GONE GIRL
It's David Fincher, so, yeah, obviously. Regardless of the fact that it's fifteen years since he made a film I gave a hoot about, you can't deny his style or balls. I haven't read Gone Girl, but everyone else on the tube has so I think I've absorbed it by osmosis. (3rd)
'71
It's only the second best film of the year so far, so damn right I'll be giving a shit about it. In fact here's a massive shit I already gave about it. (10th)
FURY
Men on a mission? I'm there. Tanks? I'm there. Brad Pitt speaking entirely in trailer-friendly platitudes? I'm there. Shia LaBeouf? Oh sorry I'm busy. (24th)
SERENA
"I never thought I'd find you," breathes Jennifer Lawrence to Bradley Cooper, despite the fact that he's standing somewhere near her in pretty much every film she's ever made. This looks good though, right? At the very least it's got Sean Harris in his second film this month, and that's got to be worth celebrating. (24th)
HORNS
How mad does this look? Pity D-Rads' horns didn't grow from under his eyebrows, then nobody would ever have seen them. (29th)
ZAVID BOWIE IS
I didn't make it to the exhibition at the V&A so I guess this is the next best thing, unless Zavid wants to pop round and give me a personal fashion show. Not sure about the hashtag #DavidBowieIs though; looks a little bit like "David Bowels". (31st)
MR TURNER
I'm a bit scared of this because it's about art and I know nothing about art.

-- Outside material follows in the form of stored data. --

(* ===== verification/State.v ===== *)
(** * The state of a node

    The records of src/network/session.rs, connection.rs, node.rs,
    src/models/client_info.rs and the request types of whitenoise_behaviour.rs.
    A [Node] of the program is a bundle of [Arc]s and of plain fields that each
    clone owns; here the plain fields are the record [Node] and everything
    behind an [Arc] is the shared record [Shared], so that two clones of a node
    see the same maps and each its own [proxy_id]. *)

From S2P Require Import Prelude Proto External.

(** ** session.rs *)

Inductive SessionRole :=
  CallerRole | EntryRole | SinkRole | RelayRole | AccessRole | AnswerRole.

(** [role as i32]: the enumeration starts at 1. *)
Definition role_i32 (r : SessionRole) : Z :=
  match r with
  | CallerRole => 1
  | EntryRole => 2
  | SinkRole => 3
  | RelayRole => 4
  | AccessRole => 5
  | AnswerRole => 6
  end.

#[export] Instance role_i32_inj : Inj (=) (=) role_i32.
Proof. intros [] []; by simpl. Qed.

Section State.
Context {EXT : Ext}.

(** A [WrappedStream] is a handle: its clones share the substream and both
    pairs of channels, which are named by the fresh uuid [stream_id]. *)
Record WrappedStream := mkWrappedStream {
  remote_peer_id : PeerId;
  stream_id : string
}.

#[export] Instance WrappedStream_eq_dec : EqDecision WrappedStream.
Proof. solve_decision. Defined.

Inductive WrapedData := WdClose | WdData (data : bytes).

(** [libp2p::core::upgrade::ReadOneError]. *)
Inductive ReadOneError :=
| ReadIo (msg : string)
| RequestedTooLarge (requested max : nat).

Record PairStream := mkPairStream {
  early_stream : option WrappedStream;
  later_stream : option WrappedStream
}.

Record Session := mkSession {
  session_id : string;
  pair_stream : PairStream;
  session_role : Z
}.

Definition ready (self : Session) : bool :=
  bool_decide (is_Some (early_stream (pair_stream self))) &&
  bool_decide (is_Some (later_stream (pair_stream self))).

(** [session.pair_stream.later_stream = Some(stream)] on a clone. *)
Definition with_later_stream (self : Session) (w : WrappedStream) : Session :=
  mkSession (session_id self)
    (mkPairStream (early_stream (pair_stream self)) (Some w)) (session_role self).

(** ** connection.rs: the channel and the transport state are shared by the
    clones of a connection, so they are handles into [Shared]. *)

Record CircuitConn := mkCircuitConn {
  cc_id : string;
  out_stream : WrappedStream;
  in_channel : nat;
  transport_state : option nat
}.

(** ** client_info.rs and node.rs *)

Record ClientInfo := mkClientInfo {
  whitenoise_id : string;
  peer_id : PeerId;
  ci_state : Z;
  time_secs : Z
}.

Record Probe := mkProbe {
  probe_id : string;
  rand : bytes
}.

Record Node := mkNode {
  keypair : Keypair;
  proxy_id : option PeerId;
  boot_peer_id : option PeerId
}.

(** The maps and queues behind [Arc<RwLock<..>>].  [event_bus] maps a command
    id to the oneshot channel of its waiter; [next_handle] numbers the
    channels and transport states created so far. *)
Record Shared := mkShared {
  event_bus : gmap string nat;
  relay_in_streams : list WrappedStream;
  relay_out_streams : list WrappedStream;
  circuit_task : gmap string bytes;
  client_wn_map : gmap string ClientInfo;
  client_peer_map : gmap string string;
  session_map : gmap string Session;
  circuit_map : gmap string CircuitConn;
  probe_map : gmap string Probe;
  transports : gmap nat TransportState;
  next_handle : nat
}.

Definition empty_shared : Shared :=
  mkShared ∅ [] [] ∅ ∅ ∅ ∅ ∅ ∅ ∅ 0.

Definition set_event_bus (f : gmap string nat → gmap string nat) (s : Shared) : Shared :=
  mkShared (f (event_bus s)) (relay_in_streams s) (relay_out_streams s) (circuit_task s)
    (client_wn_map s) (client_peer_map s) (session_map s) (circuit_map s) (probe_map s)
    (transports s) (next_handle s).
Definition set_relay_in (f : list WrappedStream → list WrappedStream) (s : Shared) : Shared :=
  mkShared (event_bus s) (f (relay_in_streams s)) (relay_out_streams s) (circuit_task s)
    (client_wn_map s) (client_peer_map s) (session_map s) (circuit_map s) (probe_map s)
    (transports s) (next_handle s).
Definition set_relay_out (f : list WrappedStream → list WrappedStream) (s : Shared) : Shared :=
  mkShared (event_bus s) (relay_in_streams s) (f (relay_out_streams s)) (circuit_task s)
    (client_wn_map s) (client_peer_map s) (session_map s) (circuit_map s) (probe_map s)
    (transports s) (next_handle s).
Definition set_circuit_task (f : gmap string bytes → gmap string bytes) (s : Shared) : Shared :=
  mkShared (event_bus s) (relay_in_streams s) (relay_out_streams s) (f (circuit_task s))
    (client_wn_map s) (client_peer_map s) (session_map s) (circuit_map s) (probe_map s)
    (transports s) (next_handle s).
Definition set_client_wn (f : gmap string ClientInfo → gmap string ClientInfo) (s : Shared) : Shared :=
  mkShared (event_bus s) (relay_in_streams s) (relay_out_streams s) (circuit_task s)
    (f (client_wn_map s)) (client_peer_map s) (session_map s) (circuit_map s) (probe_map s)
    (transports s) (next_handle s).
Definition set_client_peer (f : gmap string string → gmap string string) (s : Shared) : Shared :=
  mkShared (event_bus s) (relay_in_streams s) (relay_out_streams s) (circuit_task s)
    (client_wn_map s) (f (client_peer_map s)) (session_map s) (circuit_map s) (probe_map s)
    (transports s) (next_handle s).
Definition set_session_map (f : gmap string Session → gmap string Session) (s : Shared) : Shared :=
  mkShared (event_bus s) (relay_in_streams s) (relay_out_streams s) (circuit_task s)
    (client_wn_map s) (client_peer_map s) (f (session_map s)) (circuit_map s) (probe_map s)
    (transports s) (next_handle s).
Definition set_circuit_map (f : gmap string CircuitConn → gmap string CircuitConn) (s : Shared) : Shared :=
  mkShared (event_bus s) (relay_in_streams s) (relay_out_streams s) (circuit_task s)
    (client_wn_map s) (client_peer_map s) (session_map s) (f (circuit_map s)) (probe_map s)
    (transports s) (next_handle s).
Definition set_probe_map (f : gmap string Probe → gmap string Probe) (s : Shared) : Shared :=
  mkShared (event_bus s) (relay_in_streams s) (relay_out_streams s) (circuit_task s)
    (client_wn_map s) (client_peer_map s) (session_map s) (circuit_map s) (f (probe_map s))
    (transports s) (next_handle s).
Definition set_transports (f : gmap nat TransportState → gmap nat TransportState) (s : Shared) : Shared :=
  mkShared (event_bus s) (relay_in_streams s) (relay_out_streams s) (circuit_task s)
    (client_wn_map s) (client_peer_map s) (session_map s) (circuit_map s) (probe_map s)
    (f (transports s)) (next_handle s).
Definition bump_handle (s : Shared) : Shared :=
  mkShared (event_bus s) (relay_in_streams s) (relay_out_streams s) (circuit_task s)
    (client_wn_map s) (client_peer_map s) (session_map s) (circuit_map s) (probe_map s)
    (transports s) (S (next_handle s)).

(** ** whitenoise_behaviour.rs: requests to the swarm *)

Inductive PeerOperation := PoDisconnect.

Record NodeProxyRequest := mkNodeProxyRequest {
  npr_peer : PeerId;
  proxy_request : option Request;
  peer_operation : option PeerOperation
}.

Record NodeCmdRequest := mkNodeCmdRequest {
  ncr_peer : PeerId;
  cmd_request : option Command
}.

Record NodeAckRequest := mkNodeAckRequest {
  nar_peer : PeerId;
  ack_request : option Ack
}.

(** A oneshot sender in a request is the number of its channel. *)
Inductive NodeRequest :=
| NrProxyRequest (r : NodeProxyRequest)
| NrCmdRequest (r : NodeCmdRequest)
| NrAckRequest (r : NodeAckRequest)
| NrNewStreamRequest (peer : PeerId)
| NrAddPeerAddressesRequest (peer : PeerId) (addrs : list Multiaddr)
| NrGetMainNetsRequest (command_id : string) (peer : PeerId) (num : Z) (sender : nat)
| NrPublishData (data : bytes) (sender : nat).

(** What the event loops ask of the libp2p behaviours of the swarm. *)
Inductive swarm_action :=
| ProxySendRequest (peer : PeerId) (r : Request)
| CmdSendRequest (peer : PeerId) (c : Command)
| AckSendRequest (peer : PeerId) (a : Ack)
| AckAddAddress (peer : PeerId) (addr : Multiaddr)
| ProxyAddAddress (peer : PeerId) (addr : Multiaddr)
| KadAddAddress (peer : PeerId) (addr : Multiaddr)
| GossipPublish (topic : string) (data : bytes)
| ReplyPeers (sender : nat) (peers : list NodeInfo)
| ReplyBool (sender : nat) (b : bool)
| KadGetClosestPeers (peer : PeerId)
| SwarmListenOn (addr : Multiaddr).

(** ** The configuration of a node's swarm (src/sdk/host.rs) *)

Inductive RunMode := RunClient | RunServer.

Record GossipsubConfig := mkGossipsubConfig {
  heartbeat_interval_secs : Z;
  validation_permissive : bool;
  message_anonymous : bool;
  subscribed_topic : string
}.

(** [kad]: only a server keeps its Kademlia behaviour. *)
Record SwarmConfig := mkSwarmConfig {
  swarm_mode : RunMode;
  local_peer : PeerId;
  noise_keys : NoiseKeys;
  tcp_nodelay : bool;
  transport_timeout_secs : Z;
  identify_protocol : string;
  identify_initial_delay_millis : Z;
  identify_interval_secs : Z;
  dht_protocol : bytes;
  dht_query_timeout_secs : Z;
  gossipsub_config : GossipsubConfig
}.

(** An entry of the Kademlia routing table, as [get_kad_peers] views it. *)
Record KadEntry := mkKadEntry {
  kad_peer : PeerId;
  kad_connected : bool;
  kad_addresses : list Multiaddr
}.

(** The asynchronous tasks the program spawns. *)
Inductive task :=
| TaskRelayHandler (w : WrappedStream) (node : Node) (sid : option string)
| TaskHandshake (cc : CircuitConn) (initiate : bool) (sid : string) (node : Node)
| TaskWriteRelay (w : WrappedStream) (r : Relay)
| TaskSendNodeRequest (r : NodeRequest)
| TaskInSend (w : WrappedStream) (res : result bytes ReadOneError)
| TaskStartPoll (w : WrappedStream)
| TaskProxyRequests (node : Node)
| TaskCmdRequests (node : Node)
| TaskPublishRequests (node : Node)
| TaskNewStreams (node : Node)
| TaskNewSessions (node : Node)
| TaskClientLoop
| TaskServerLoop.

End State.

Arguments empty_shared {_}.

(** [st_simpl] pushes the projections of [Shared] through its setters.  The
    equations are checked on variables, so that the values stored are never
    compared. *)
Ltac st_own P G f s :=
  let H := constr:((λ f0 s0, eq_refl) : ∀ f0 s0, P (G f0 s0) = f0 (P s0)) in
  rewrite (H f s).
Ltac st_other P G f s :=
  let H := constr:((λ f0 s0, eq_refl) : ∀ f0 s0, P (G f0 s0) = P s0) in
  rewrite (H f s).
Ltac st_bump P s :=
  let H := constr:((λ s0, eq_refl) : ∀ s0, P (bump_handle s0) = P s0) in
  rewrite (H s).

Ltac st_step :=
  match goal with
  | |- context [@next_handle ?E (bump_handle ?s)] =>
      change (@next_handle E (bump_handle s)) with (S (@next_handle E s))
  | |- context [@next_handle ?E (?G ?f ?s)] => st_other (@next_handle E) G f s
  | |- context [@event_bus ?E (@set_event_bus ?E ?f ?s)] => st_own (@event_bus E) (@set_event_bus E) f s
  | |- context [@event_bus ?E (bump_handle ?s)] => st_bump (@event_bus E) s
  | |- context [@event_bus ?E (?G ?f ?s)] => st_other (@event_bus E) G f s
  | |- context [@relay_in_streams ?E (@set_relay_in ?E ?f ?s)] => st_own (@relay_in_streams E) (@set_relay_in E) f s
  | |- context [@relay_in_streams ?E (bump_handle ?s)] => st_bump (@relay_in_streams E) s
  | |- context [@relay_in_streams ?E (?G ?f ?s)] => st_other (@relay_in_streams E) G f s
  | |- context [@relay_out_streams ?E (@set_relay_out ?E ?f ?s)] => st_own (@relay_out_streams E) (@set_relay_out E) f s
  | |- context [@relay_out_streams ?E (bump_handle ?s)] => st_bump (@relay_out_streams E) s
  | |- context [@relay_out_streams ?E (?G ?f ?s)] => st_other (@relay_out_streams E) G f s
  | |- context [@circuit_task ?E (@set_circuit_task ?E ?f ?s)] => st_own (@circuit_task E) (@set_circuit_task E) f s
  | |- context [@circuit_task ?E (bump_handle ?s)] => st_bump (@circuit_task E) s
  | |- context [@circuit_task ?E (?G ?f ?s)] => st_other (@circuit_task E) G f s
  | |- context [@client_wn_map ?E (@set_client_wn ?E ?f ?s)] => st_own (@client_wn_map E) (@set_client_wn E) f s
  | |- context [@client_wn_map ?E (bump_handle ?s)] => st_bump (@client_wn_map E) s
  | |- context [@client_wn_map ?E (?G ?f ?s)] => st_other (@client_wn_map E) G f s
  | |- context [@client_peer_map ?E (@set_client_peer ?E ?f ?s)] => st_own (@client_peer_map E) (@set_client_peer E) f s
  | |- context [@client_peer_map ?E (bump_handle ?s)] => st_bump (@client_peer_map E) s
  | |- context [@client_peer_map ?E (?G ?f ?s)] => st_other (@client_peer_map E) G f s
  | |- context [@session_map ?E (@set_session_map ?E ?f ?s)] => st_own (@session_map E) (@set_session_map E) f s
  | |- context [@session_map ?E (bump_handle ?s)] => st_bump (@session_map E) s
  | |- context [@session_map ?E (?G ?f ?s)] => st_other (@session_map E) G f s
  | |- context [@circuit_map ?E (@set_circuit_map ?E ?f ?s)] => st_own (@circuit_map E) (@set_circuit_map E) f s
  | |- context [@circuit_map ?E (bump_handle ?s)] => st_bump (@circuit_map E) s
  | |- context [@circuit_map ?E (?G ?f ?s)] => st_other (@circuit_map E) G f s
  | |- context [@probe_map ?E (@set_probe_map ?E ?f ?s)] => st_own (@probe_map E) (@set_probe_map E) f s
  | |- context [@probe_map ?E (bump_handle ?s)] => st_bump (@probe_map E) s
  | |- context [@probe_map ?E (?G ?f ?s)] => st_other (@probe_map E) G f s
  | |- context [@transports ?E (@set_transports ?E ?f ?s)] => st_own (@transports E) (@set_transports E) f s
  | |- context [@transports ?E (bump_handle ?s)] => st_bump (@transports E) s
  | |- context [@transports ?E (?G ?f ?s)] => st_other (@transports E) G f s
  end.

Ltac st_simpl := cbn beta; repeat st_step; cbn beta.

But this Turner guy spits on his pictures, making him a dangerous rebel; he's the unorthodox, maverick cop of the art movie genre. Sincerely hope his dog Mr Hooch makes an appearance. (31st)
NIGHTCRAWLER
Come on.
COME ON. (31st)
Strange to mock Harry Potter's eyebrows when those things on Gyllenhaal's face are so much more disturbing.